● **EXERCISE PROMPT**
Restate all entries exactly.

————

Definition parse_route (path : text) : option Route :=
  if decide (path = txt "/") then Some Document
  else if decide (path = txt "/api/sessions") then Some Sessions
  else if decide (path = txt "/api/recordings") then Some Recordings
  else match strip_prefix SESSIONS path with
  | Some rest =>
      match rsplit_once_char slash rest with
      | Some (raw, tail) =>
          match session_route tail with
          | Some make => Some (or_bad_id make (route_session_id raw))
          | None => None
          end
      | None => None
      end
  | None =>
      match strip_prefix RECORDINGS path with
      | Some rest =>
          match split_char slash rest with
          | [raw] => Some (or_bad_id Recording (recording_id raw))
          | [raw; a] =>
              if decide (a = txt "events") then Some (or_bad_id RecordingEvents (recording_id raw))
              else if decide (a = txt "keep") then Some (or_bad_id Keep (recording_id raw))
              else None
          | [raw; a; n] =>
              if decide (a = txt "segments") then
                match recording_id raw, segment_number n with
                | Some id, Some number => Some (Segment_ id number)
                | _, _ => Some BadId
                end
              else None
          | _ => None
          end
      | None => None
      end
  end.

(** ** The encoding of ids in paths

    [encodeURIComponent], which the page uses on session ids. *)

(** Characters that stay as they are: letters, digits and [- _ . ! ~ * ' ( )]. *)
Definition unreserved (b : N) : bool :=
  is_ascii_alphanumeric b || bool_decide (b ∈ txt "-_.!~*'()").
Definition upper_hex (n : N) : char := if (n <? 10)%N then (48 + n)%N else (55 + n)%N.
Definition encode_byte (b : N) : text :=
  if unreserved b then [b] else [percent; upper_hex (b / 16); upper_hex (b mod 16)].
Definition encode_component (id : text) : text := utf8 id ≫= encode_byte.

————

● **THE ANSWER**
Definition parse_route (path : text) : option Route :=
  if decide (path = txt "/") then Some Document
  else if decide (path = txt "/api/sessions") then Some Sessions
  else if decide (path = txt "/api/recordings") then Some Recordings
  else match strip_prefix SESSIONS path with
  | Some rest =>
      match rsplit_once_char slash rest with
      | Some (raw, tail) =>
          match session_route tail with
          | Some make => Some (or_bad_id make (route_session_id raw))
          | None => None
          end
      | None => None
      end
  | None =>
      match strip_prefix RECORDINGS path with
      | Some rest =>
          match split_char slash rest with
          | [raw] => Some (or_bad_id Recording (recording_id raw))
          | [raw; a] =>
              if decide (a = txt "events") then Some (or_bad_id RecordingEvents (recording_id raw))
              else if decide (a = txt "keep") then Some (or_bad_id Keep (recording_id raw))
              else None
          | [raw; a; n] =>
              if decide (a = txt "segments") then
                match recording_id raw, segment_number n with
                | Some id, Some number => Some (Segment_ id number)
                | _, _ => Some BadId
                end
              else None
          | _ => None
          end
      | None => None
      end
  end.

(** ** The encoding of ids in paths

    [encodeURIComponent], which the page uses on session ids. *)

(** Characters that stay as they are: letters, digits and [- _ . ! ~ * ' ( )]. *)
Definition unreserved (b : N) : bool :=
  is_ascii_alphanumeric b || bool_decide (b ∈ txt "-_.!~*'()").
Definition upper_hex (n : N) : char := if (n <? 10)%N then (48 + n)%N else (55 + n)%N.
Definition encode_byte (b : N) : text :=
  if unreserved b then [b] else [percent; upper_hex (b / 16); upper_hex (b mod 16)].
Definition encode_component (id : text) : text := utf8 id ≫= encode_byte.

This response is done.